* [Exercise aim]: The answer consists solely of the listing's lines from the first through the line containing "VLQTheoryResult.color s (Some", each reproduced exactly.

::::

(** Extra X5.  Coloring a pair or a quad result in two calls with the same
    color leaves every note as one call with the two selections joined does,
    whichever of the two calls comes first. *)
Theorem color_in_two_calls_joins_selections :
  (∀ (self : IntervalTheoryResult.t) (c : string) (sel1 sel2 : list Z) (w : World),
     ∃ s w1 w12 w21 w',
       IntervalTheoryResult.color self (Some c) (Some sel1) w = (Ok s, w1) ∧
       IntervalTheoryResult.color s (Some c) (Some sel2) w1 = (Ok s, w12) ∧
       IntervalTheoryResult.color self (Some c) (Some (sel2 ++ sel1)) w = (Ok s, w21) ∧
       IntervalTheoryResult.color self (Some c) (Some (sel1 ++ sel2)) w = (Ok s, w') ∧
       same_notes w' w12 ∧ same_notes w' w21) ∧
  (∀ (self : VLQTheoryResult.t) (c : string) (sel1 sel2 : list Z) (w : World),
     ∃ s w1 w12 w21 w',
       VLQTheoryResult.color self (Some c) (Some sel1) w = (Ok s, w1) ∧
       VLQTheoryResult.color s (Some c) (Some sel2) w1 = (Ok s, w12) ∧
       VLQTheoryResult.color self (Some c) (Some (sel2 ++ sel1)) w = (Ok s, w21) ∧
       VLQTheoryResult.color self (Some c) (Some (sel1 ++ sel2)) w = (Ok s, w') ∧
       same_notes w' w12 ∧ same_notes w' w21).
Proof.
  split; intros self c sel1 sel2 w.
  - destruct (pair_color_marks self (Some c) (Some sel1) w) as (w1 & Hrun1 & Hm1).
    destruct (pair_color_marks (IntervalTheoryResult.set_currentColor c self)
                (Some c) (Some sel2) w1) as (w12 & Hrun2 & Hm2).
    destruct (pair_color_marks self (Some c) (Some (sel2 ++ sel1)) w)
      as (w21 & Hrun21 & _ & Hh21).
    destruct (pair_color_marks self (Some c) (Some (sel1 ++ sel2)) w)
      as (w' & Hrun' & _ & Hh').
    pose proof (marks_trans _ (with_color_idem c) _ _ _ _ _ Hm1 Hm2) as [_ Hh12].
    eexists _, w1, w12, w21, w'.
    split; [exact Hrun1|]. split; [exact Hrun2|]. split; [exact Hrun21|].
    split; [exact Hrun'|]. split;
      intros r; [rewrite (Hh12 r) | rewrite (Hh21 r)]; rewrite (Hh' r);
      apply (f_equal (λ b : bool, if b then _ else _)), bool_decide_ext;
      cbn [default from_option id]; rewrite !elem_of_selected_app, !elem_of_app; tauto.
  - destruct (quad_color_marks self (Some c) (Some sel1) w) as (w1 & Hrun1 & Hm1).
    destruct (quad_color_marks (VLQTheoryResult.set_currentColor c self)
                (Some c) (Some sel2) w1) as (w12 & Hrun2 & Hm2).
    destruct (quad_color_marks self (Some c) (Some (sel2 ++ sel1)) w)
      as (w21 & Hrun21 & _ & Hh21).
    destruct (quad_color_marks self (Some c) (Some (sel1 ++ sel2)) w)
      as (w' & Hrun' & _ & Hh').
    pose proof (marks_trans _ (with_color_idem c) _ _ _ _ _ Hm1 Hm2) as [_ Hh12].
    eexists _, w1, w12, w21, w'.
    split; [exact Hrun1|]. split; [exact Hrun2|]. split; [exact Hrun21|].
    split; [exact Hrun'|]. split;
      intros r; [rewrite (Hh12 r) | rewrite (Hh21 r)]; rewrite (Hh' r);
      apply (f_equal (λ b : bool, if b then _ else _)), bool_decide_ext;
      cbn [default from_option id]; rewrite !elem_of_selected_app, !elem_of_app; tauto.
Qed.

(** ** Editorial entries and offsets under annotation *)

(** Every value but NaN equals itself. *)
Lemma py_eq_refl (v : Value) : v ≠ VNaN → py_eq v v = true.
Proof.
  destruct v as [|b|z|q| |s]; intros Hv; cbn;
    [done | by destruct b | apply Z.eqb_refl | | done | apply String.eqb_refl].
  apply Qeq_bool_iff, Qeq_refl.
Qed.

Lemma py_eq_nan (v : Value) : py_eq VNaN v = false ∧ py_eq v VNaN = false.
Proof. by destruct v. Qed.

Lemma misc_matches_insert (m : gmap string Value) (k : string) (v : Value) :
  misc_matches (<[k := v]> m) k v = py_eq v v.
Proof. unfold misc_matches. by rewrite lookup_insert_eq. Qed.

Lemma misc_matches_insert_ne (m : gmap string Value) (k k' : string) (v x : Value) :
  k ≠ k' → misc_matches (<[k := v]> m) k' x = misc_matches m k' x.
Proof. intros Hne. unfold misc_matches. by rewrite lookup_insert_ne. Qed.

(** What [hasEditorial] and [offset] return depends on the notes of the
    finding only. *)
Lemma pair_hasEditorial_ext (self : IntervalTheoryResult.t) (k : string)
    (ev : option Value) (w w' : World) :
  (∀ r, misc_matches (Note.editorial_misc (heap w' r)) k (default (VBool true) ev)
        = misc_matches (Note.editorial_misc (heap w r)) k (default (VBool true) ev)) →
  (IntervalTheoryResult.hasEditorial self k ev w').1
  = (IntervalTheoryResult.hasEditorial self k ev w).1.
Proof. intros H. rewrite !pair_hasEditorial_run. cbv zeta. cbn [fst]. by rewrite !H. Qed.

Lemma quad_hasEditorial_ext (self : VLQTheoryResult.t) (k : string)
    (ev : option Value) (w w' : World) :
  (∀ r, misc_matches (Note.editorial_misc (heap w' r)) k (default (VBool true) ev)
        = misc_matches (Note.editorial_misc (heap w r)) k (default (VBool true) ev)) →
  (VLQTheoryResult.hasEditorial self k ev w').1
  = (VLQTheoryResult.hasEditorial self k ev w).1.
Proof. intros H. rewrite !quad_hasEditorial_run. cbv zeta. cbn [fst]. by rewrite !H. Qed.

Lemma pair_offset_ext (self : IntervalTheoryResult.t) (la : option bool) (w w' : World) :
  (∀ r, Note.offset (heap w' r) = Note.offset (heap w r)) →
  (IntervalTheoryResult.offset self la w').1 = (IntervalTheoryResult.offset self la w).1.
Proof. intros H. rewrite !pair_offset_run. cbv zeta. cbn [fst]. by rewrite !H. Qed.

Lemma quad_offset_ext (self : VLQTheoryResult.t) (la : option bool) (w w' : World) :
  (∀ r, Note.offset (heap w' r) = Note.offset (heap w r)) →
  (VLQTheoryResult.offset self la w').1 = (VLQTheoryResult.offset self la w).1.
Proof. intros H. rewrite !quad_offset_run. cbv zeta. cbn [fst]. by rewrite !H. Qed.

Lemma quad_has_selected (q : VoiceLeadingQuartet.t) (has : NoteRef → bool) (r : NoteRef) :
  r ∈ (quad_positions q).*2 → has r = true →
  has (VoiceLeadingQuartet.v1n1 q) || has (VoiceLeadingQuartet.v1n2 q)
  || has (VoiceLeadingQuartet.v2n1 q) || has (VoiceLeadingQuartet.v2n2 q) = true.
Proof.
  cbn. rewrite !elem_of_cons, elem_of_nil. rewrite !orb_true_iff.
  intros [->|[->|[->|[->|[]]]]] H; auto.
Qed.

(** Extra X6.  On a quad result, once [markNoteEditorial] has run with a
    value other than NaN and a selection that names one of the positions 1
    to 4 (the default does), [hasEditorial] asked for the same key and value
    answers true, whatever the notes carried before. *)
Theorem quad_mark_then_hasEditorial (self : VLQTheoryResult.t) (k : string) (v : Value)
    (sel : option (list Z)) (w : World) :
  v ≠ VNaN →
  selected (default [1; 2; 3; 4] sel) (quad_positions (VLQTheoryResult.vlq self)) ≠ [] →
  ∃ w', VLQTheoryResult.markNoteEditorial self k v sel w = (Ok self, w') ∧
        VLQTheoryResult.hasEditorial self k (Some v) w' = (Ok true, w').
Proof.
  intros Hv Hsel. destruct (quad_mark_marks self k v sel w) as (w' & Hrun & _ & Hh).
  exists w'. split; [exact Hrun|]. rewrite quad_hasEditorial_run. cbv zeta.
  destruct (selected _ _) as [|r ts] eqn:Hts; [done|].
  assert (r ∈ selected (default [1; 2; 3; 4] sel)
                (quad_positions (VLQTheoryResult.vlq self))) as Hr
    by (rewrite Hts; apply list_elem_of_here).
  f_equal. f_equal.
  apply (quad_has_selected _ (λ r, misc_matches (Note.editorial_misc (heap w' r)) k v) r).
  - apply (elem_of_selected _ _ _ Hr).
  - rewrite (Hh r), bool_decide_eq_true_2 by apply list_elem_of_here.
    cbn. rewrite misc_matches_insert. by apply py_eq_refl.
Qed.

(** Extra X7.  What [hasEditorial] answers for a key is not changed by
    [color] or [lyric], nor by [markNoteEditorial] run for another key. *)
Theorem hasEditorial_unchanged_by_other_annotations :
  (∀ (self : IntervalTheoryResult.t) (co : option string) (sel : option (list Z))
     (k : string) (ev : option Value) (w : World),
     ∃ self' w', IntervalTheoryResult.color self co sel w = (Ok self', w') ∧
       (IntervalTheoryResult.hasEditorial self' k ev w').1
       = (IntervalTheoryResult.hasEditorial self k ev w).1) ∧
  (∀ (self : IntervalTheoryResult.t) (v : string) (sel : option (list Z))
     (k : string) (ev : option Value) (w : World),
     ∃ self' w', IntervalTheoryResult.lyric self v sel w = (Ok self', w') ∧
       (IntervalTheoryResult.hasEditorial self' k ev w').1
       = (IntervalTheoryResult.hasEditorial self k ev w).1) ∧
  (∀ (self : VLQTheoryResult.t) (co : option string) (sel : option (list Z))
     (k : string) (ev : option Value) (w : World),
     ∃ self' w', VLQTheoryResult.color self co sel w = (Ok self', w') ∧
       (VLQTheoryResult.hasEditorial self' k ev w').1
       = (VLQTheoryResult.hasEditorial self k ev w).1) ∧
  (∀ (self : VLQTheoryResult.t) (k' : string) (v : Value) (sel : option (list Z))
     (k : string) (ev : option Value) (w : World),
     k' ≠ k →
     ∃ self' w', VLQTheoryResult.markNoteEditorial self k' v sel w = (Ok self', w') ∧
       (VLQTheoryResult.hasEditorial self' k ev w').1
       = (VLQTheoryResult.hasEditorial self k ev w).1).
Proof.
  split; [|split; [|split]].
  - intros self co sel k ev w.
    destruct (pair_color_marks self co sel w) as (w' & Hrun & Hm).
    eexists _, w'. split; [exact Hrun|].
    apply (pair_hasEditorial_ext self k ev w w').
    by refine (marks_keeps _ (λ n, misc_matches (Note.editorial_misc n) k _) _ _ _ _ Hm).
  - intros self v sel k ev w.
    destruct (pair_lyric_marks self v sel w) as (w' & Hrun & Hm).
    eexists _, w'. split; [exact Hrun|].
    apply (pair_hasEditorial_ext self k ev w w').
    by refine (marks_keeps _ (λ n, misc_matches (Note.editorial_misc n) k _) _ _ _ _ Hm).
  - intros self co sel k ev w.
    destruct (quad_color_marks self co sel w) as (w' & Hrun & Hm).
    eexists _, w'. split; [exact Hrun|].
    apply (quad_hasEditorial_ext self k ev w w').
    by refine (marks_keeps _ (λ n, misc_matches (Note.editorial_misc n) k _) _ _ _ _ Hm).
  - intros self k' v sel k ev w Hne.
    destruct (quad_mark_marks self k' v sel w) as (w' & Hrun & Hm).
    eexists _, w'. split; [exact Hrun|].
    apply (quad_hasEditorial_ext self k ev w w').
    refine (marks_keeps _ (λ n, misc_matches (Note.editorial_misc n) k _) _ _ _ _ Hm).
    intros n. by apply misc_matches_insert_ne.
Qed.

(** Extra X8.  No annotation moves a finding: what [offset] returns for a
    pair or a quad result is the same after [color], [lyric] or
    [markNoteEditorial] as before, for either alignment. *)
Theorem offset_unchanged_by_annotations :
  (∀ (self : IntervalTheoryResult.t) (co : option string) (sel : option (list Z))
     (la : option bool) (w : World),
     ∃ self' w', IntervalTheoryResult.color self co sel w = (Ok self', w') ∧
       (IntervalTheoryResult.offset self' la w').1
       = (IntervalTheoryResult.offset self la w).1) ∧
  (∀ (self : IntervalTheoryResult.t) (v : string) (sel : option (list Z))
     (la : option bool) (w : World),
     ∃ self' w', IntervalTheoryResult.lyric self v sel w = (Ok self', w') ∧
       (IntervalTheoryResult.offset self' la w').1
       = (IntervalTheoryResult.offset self la w).1) ∧
  (∀ (self : VLQTheoryResult.t) (co : option string) (sel : option (list Z))
     (la : option bool) (w : World),
     ∃ self' w', VLQTheoryResult.color self co sel w = (Ok self', w') ∧
       (VLQTheoryResult.offset self' la w').1 = (VLQTheoryResult.offset self la w).1) ∧
  (∀ (self : VLQTheoryResult.t) (k : string) (v : Value) (sel : option (list Z))
     (la : option bool) (w : World),
     ∃ self' w', VLQTheoryResult.markNoteEditorial self k v sel w = (Ok self', w') ∧
       (VLQTheoryResult.offset self' la w').1 = (VLQTheoryResult.offset self la w).1).
Proof.
  split; [|split; [|split]].
  - intros self co sel la w.
    destruct (pair_color_marks self co sel w) as (w' & Hrun & Hm).
    eexists _, w'. split; [exact Hrun|]. apply (pair_offset_ext self la w w').
    by refine (marks_keeps _ Note.offset _ _ _ _ Hm).
  - intros self v sel la w.
    destruct (pair_lyric_marks self v sel w) as (w' & Hrun & Hm).
    eexists _, w'. split; [exact Hrun|]. apply (pair_offset_ext self la w w').
    by refine (marks_keeps _ Note.offset _ _ _ _ Hm).
  - intros self co sel la w.
    destruct (quad_color_marks self co sel w) as (w' & Hrun & Hm).
    eexists _, w'. split; [exact Hrun|]. apply (quad_offset_ext self la w w').
    by refine (marks_keeps _ Note.offset _ _ _ _ Hm).
  - intros self k v sel la w.
    destruct (quad_mark_marks self k v sel w) as (w' & Hrun & Hm).
    eexists _, w'. split; [exact Hrun|]. apply (quad_offset_ext self la w w').
    by refine (marks_keeps _ Note.offset _ _ _ _ Hm).
Qed.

::::

* [Answer to the exercise]:
(** Extra X5.  Coloring a pair or a quad result in two calls with the same
    color leaves every note as one call with the two selections joined does,
    whichever of the two calls comes first. *)
Theorem color_in_two_calls_joins_selections :
  (∀ (self : IntervalTheoryResult.t) (c : string) (sel1 sel2 : list Z) (w : World),
     ∃ s w1 w12 w21 w',
       IntervalTheoryResult.color self (Some c) (Some sel1) w = (Ok s, w1) ∧
       IntervalTheoryResult.color s (Some c) (Some sel2) w1 = (Ok s, w12) ∧
       IntervalTheoryResult.color self (Some c) (Some (sel2 ++ sel1)) w = (Ok s, w21) ∧
       IntervalTheoryResult.color self (Some c) (Some (sel1 ++ sel2)) w = (Ok s, w') ∧
       same_notes w' w12 ∧ same_notes w' w21) ∧
  (∀ (self : VLQTheoryResult.t) (c : string) (sel1 sel2 : list Z) (w : World),
     ∃ s w1 w12 w21 w',
       VLQTheoryResult.color self (Some c) (Some sel1) w = (Ok s, w1) ∧
       VLQTheoryResult.color s (Some c) (Some sel2) w1 = (Ok s, w12) ∧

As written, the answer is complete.